Dua bulan lalu, saya membimbing anak-anak SMA kelas 10 untuk belajar komputer dan bahasa Inggris, salah satunya membuat blog. Meski saya tahu caranya, langkah demi langkah, tetapi blog ini adalah pertama kalinya. Ya ini pertama kalinya, dalam ingatan saya, untuk secara personal membuat blog. Lucu sekali ya. 

Nama adalah sesuatu yang penting. Saya tidak punya banyak nama di pikiran untuk menamai blog ini. Karena saya sudah terpapar banyak kosa kata sanskerta, khususnya dalam tradisi Vedanta, maka saya memilih vicharanirvichara. Vichara adalah pikiran, nirvichara berarti "nir," tanpa, tanpa pikiran. Pikiran tanpa pikiran, kira-kira itulah kondisi kita setiap hari. Pikiran selalu datang dan pergi. Pikiran selalu berubah. Banyak orang menyarankan untuk mengontrol pikiran, tetapi sesungguhnya sulit. Banyak juga yang sering menilai si A atau si B tidak bepikir padahal mereka berpikir. Yang sulit sebetulnya yang di awal tadi, kondisi ketiadaan pikiran. Sebab pikiran tanpa diminta pun tetap bekerja. Dalam alam pandang pengetahuan yang dominan, pikiran adalah kesadaran, seperti dalam filsafat eropa moderen atau fenomenologi. Pikiran ini adalah sesuatu yang substansial pada manusia, menjadi sesuatu yang tinggi. Sedangkan dalam tradisi filsafat India klasik sebaliknya. Dalam tradisi Vedanta, keduanya terpisah. Kesadaran adalah penyaksi, selalu menjadi penyaksi. Dia pemalas tidak berbuat apa-apa. Dia seperti polisi lalu lintas, hanya menyaksikan bagaimana lalu lintas pikiran berjalan dan pikiran adalah objek-objek, impresi-impresi yang kita cerap. Dalam banyak praktiknya itu, pikiran ini mau disingkirkan, mau diminimalisir perannya, terutama dalam tradisi Yoga. Dan ini bukanlah sesuatu yang mudah. alih-alih I think therefore I am ala Descartes, seorang Yogi akan bilang I dont think therefore I am.

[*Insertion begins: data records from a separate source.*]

(** ** The merge sort of positions meets the contract *)

Lemma nan_last_le_total x y : nan_last_le x y = true \/ nan_last_le y x = true.
Proof.
  unfold nan_last_le.
  destruct (is_nan y) eqn:Ey; [by left|].
  destruct (is_nan x) eqn:Ex; [by right|]. simpl.
  by apply float_leb_total.
Qed.

Lemma nan_last_le_trans x y z :
  nan_last_le x y = true -> nan_last_le y z = true -> nan_last_le x z = true.
Proof.
  unfold nan_last_le.
  destruct (is_nan z) eqn:Ez; [done|]. simpl. intros Hxy Hyz.
  destruct (float_leb_not_nan _ _ Hyz) as [Ey _]. rewrite Ey in Hxy. simpl in Hxy.
  by eapply float_leb_trans.
Qed.

#[global] Instance index_le_total l : Total (index_le l).
Proof. intros i j. apply nan_last_le_total. Qed.

#[global] Instance index_le_trans l : Transitive (index_le l).
Proof. intros i j k. apply nan_last_le_trans. Qed.

Lemma take_rows_total (l : list float) idx :
  Forall (fun i => i < length l) idx -> take_rows idx l = (fun i => l !!! i) <$> idx.
Proof.
  unfold take_rows. induction 1 as [|i idx Hi _ IH]; [done|].
  csimpl. destruct (lookup_lt_is_Some_2 l i Hi) as [x Hx].
  rewrite Hx. csimpl. rewrite IH. f_equal.
  symmetry. by apply list_lookup_total_correct.
Qed.

Lemma lookup_total_not_nan (l : list float) i :
  Forall (fun x => is_nan x = false) l -> is_nan (l !!! i) = false.
Proof.
  intros Hl. rewrite list_lookup_total_alt.
  destruct (l !! i) as [x|] eqn:E; simpl; [|done].
  rewrite Forall_forall in Hl. apply Hl. by eapply list_elem_of_lookup_2.
Qed.

Lemma sorted_by_index (pre : list nat -> list nat) :
  (forall k, pre k ≡ₚ k) ->
  let argsort := fun l => merge_sort (index_le l) (pre (seq 0 (length l))) in
  argsort_perm argsort /\ argsort_sorted argsort.
Proof.
  intros Hpre argsort. split.
  - intros l. unfold argsort. by rewrite merge_sort_Permutation.
  - intros l Hl. rewrite take_rows_total.
    + eapply StronglySorted_fmap; [|apply StronglySorted_merge_sort; apply _].
      intros i j Hij. unfold index_le, nan_last_le in Hij.
      by rewrite (lookup_total_not_nan l j Hl) in Hij.
    + apply Forall_forall. intros i Hi. unfold argsort in Hi.
      rewrite merge_sort_Permutation, Hpre in Hi.
      apply elem_of_seq in Hi. lia.
Qed.

Lemma merge_argsort_contract : argsort_perm merge_argsort /\ argsort_sorted merge_argsort.
Proof. apply (sorted_by_index (fun k => k)). done. Qed.

(** ** Segments of length zero *)

Section ZeroLength.

Variable argsort : list float -> list nat.

Lemma segment_table_stages all_list road_segments :
  segment_table argsort all_list road_segments =
  d3 ← segment_metrics all_list road_segments;
  d4 ← sort_values argsort "fatal_severe_accidents_per_km" false d3;
  select (filter (fun c => c ∈ columns d4) segment_columns) d4.
Proof.
  unfold segment_table, segment_metrics.
  destruct (join_segments all_list road_segments) as [joined|]; simpl; [|done].
  destruct (assign "total_km" col_sub "to_km" "from_km" joined) as [d0|]; simpl; [|done].
  done.
Qed.







Lemma segment_table_rows all_list road_segments d3 df_total :
  argsort_perm argsort ->
  segment_metrics all_list road_segments = Ok d3 ->
  segment_table argsort all_list road_segments = Ok df_total ->
  (forall c, c ∈ metric_columns -> c ∈ columns df_total) /\
  rows df_total ≡ₚ restrict (columns df_total) <$> rows d3.
Proof.
  intros Hp H3 H. rewrite segment_table_stages, H3 in H. simpl in H.
  unfold segment_metrics in H3.
  apply res_bind_Ok in H3 as (joined & _ & H3).
  apply res_bind_Ok in H3 as (d0 & _ & H3).
  apply res_bind_Ok in H as (d4 & H4 & H).
  apply select_inv in H as (C & ->). rewrite C. split.
  - intros c Hc. apply list_elem_of_filter. split.
    + apply sort_values_inv in H4 as (_ & -> & _). by eapply add_metrics_columns.
    + by apply metric_columns_selected.
  - apply fmap_Permutation. by eapply sort_values_perm.
Qed.

End ZeroLength.

(** ** Descending order *)

Lemma StronglySorted_Forall {A} (R : relation A) (P : A -> Prop) l :
  StronglySorted R l -> Forall P l ->
  StronglySorted (fun x y => R x y /\ P x /\ P y) l.
Proof.
  intros HS HP. induction HS as [|x l HS IH Hx]; [constructor|].
  apply Forall_cons in HP as [Px Pl]. constructor; [auto|].
  apply Forall_forall. intros y Hy.
  repeat split; [|done|]; by eapply Forall_forall.
Qed.

Lemma StronglySorted_fmap_inv {A B} (f : A -> B) (R : relation B) l :
  StronglySorted R (f <$> l) -> StronglySorted (fun x y => R (f x) (f y)) l.
Proof.
  induction l as [|x l IH]; [constructor|].
  csimpl. intros [Hx Hl]%StronglySorted_cons. constructor; [auto|].
  rewrite Forall_fmap in Hx. exact Hx.
Qed.

Lemma Forall2_zip {A B} (P : A -> B -> Prop) l k :
  Forall2 P l k -> Forall (fun p => P p.1 p.2) (zip l k).
Proof. induction 1; simpl; constructor; auto. Qed.

Section SortOrder.

Variable argsort : list float -> list nat.

Lemma sort_values_pairs key (asc : bool) df df' :
  sort_values argsort key asc df = Ok df' ->
  exists P : list (gmap string json * float),
    rows df' = P.*1 /\
    Forall (fun p => to_float (cell p.1 key) = Ok p.2) P /\
    (argsort_sorted argsort ->
     StronglySorted (fun x y : float =>
        (if asc then nan_last_le x y else nan_last_ge x y) = true) (P.*2)).
Proof.
  intros (_ & _ & fkeys & Hf & ->)%sort_values_inv.
  eexists. split; [done|]. split.
  - apply mapM_Ok_inv, Forall2_fmap_l, Forall2_zip in Hf.
    rewrite Forall_forall in *. intros p Hp%sort_rows_elem. by apply Hf.
  - intros Hs. by apply sort_rows_sorted.
Qed.

Lemma keys_of_pairs key (P : list (gmap string json * float)) :
  Forall (fun p => to_float (cell p.1 key) = Ok p.2) P ->
  mapM to_float (map (fun r => cell r key) (P.*1)) = Ok (P.*2).
Proof.
  intros H. apply mapM_Ok_intro.
  induction H as [|p P Hp _ IH]; csimpl; constructor; auto.
Qed.

Lemma sort_values_sorted_desc key df df' :
  argsort_sorted argsort ->
  sort_values argsort key false df = Ok df' -> sorted_desc key df'.
Proof.
  intros Hs (P & HP & Hc & Hsorted)%sort_values_pairs.
  exists (P.*2). rewrite HP. split; [by apply keys_of_pairs|by apply Hsorted].
Qed.

Lemma sort_values_row_sorted key df df' :
  argsort_sorted argsort ->
  sort_values argsort key true df = Ok df' -> StronglySorted (km_le key) (rows df').
Proof.
  intros Hs (P & HP & Hc & Hsorted)%sort_values_pairs. rewrite HP.
  specialize (Hsorted Hs). apply StronglySorted_fmap_inv in Hsorted.
  eapply StronglySorted_fmap; [|by apply StronglySorted_Forall].
  intros p q (Hpq & Hp & Hq). simpl in *. by exists p.2, q.2.
Qed.

Lemma sorted_desc_restrict key cols rs :
  key ∈ cols ->
  sorted_desc key (mkDF cols rs) -> sorted_desc key (mkDF cols (map (restrict cols) rs)).
Proof.
  intros Hk (ks & Hks & Hs). exists ks. split; [|done]. simpl in *.
  rewrite <- Hks. f_equal. rewrite map_map. apply map_ext. intros r.
  by apply cell_restrict.
Qed.

End SortOrder.

(** ** Keys and groups *)

Lemma norm_eqb_sym a b : norm_eqb a b = norm_eqb b a.
Proof.
  destruct a, b; simpl; try done.
  - by destruct b, b0.
  - apply Z.eqb_sym.
  - rewrite float_eqb_sym. f_equal. apply andb_comm.
  - apply String.eqb_sym.
Qed.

Di Vedanta yang agak tercampur, setelah orang cukup mengetahui siapa dirinya, siapa tuhannya, atau seperti apa realitas itu, barulah keadaaan nirvichar dikejar. Dikejar di sini berarti nirvichar itu terjadi, di bawa ke dalam kondisi terjaga, bukan hanya tertidur pulas. Kenapa tidur pulas tanpa mimpi membawa kedamaian? Sebab tiada pikiran di sana, tiada dunia. Nah kondisi tersebut perlu dihadirkan dalam kondisi terjaga, orang-orang menyebutnya samadhi atau meditative state. Biasanya orang yang punya banyak masalah pikirannya sangatlah aktif. Itu karena ia beropini, berpikir atas dasar ego, suka atau tidak suka yang mengakibatkan memandang dunia tidak seperti adanya. Tujuan filsafat India klasik adalah yang terakhir ini, dharsana, to see, yang mirip dengan theorium, theory kalo di Yunani. Itu mengapa kata guruku pikiran adalah pengkhianat, sebab kita banyak ditipu. Kita tidak memikirkan tentang A tetapi ia muncul. Bila kita  kurang berkesadaran, larut sudah jadi budak pikiran itu.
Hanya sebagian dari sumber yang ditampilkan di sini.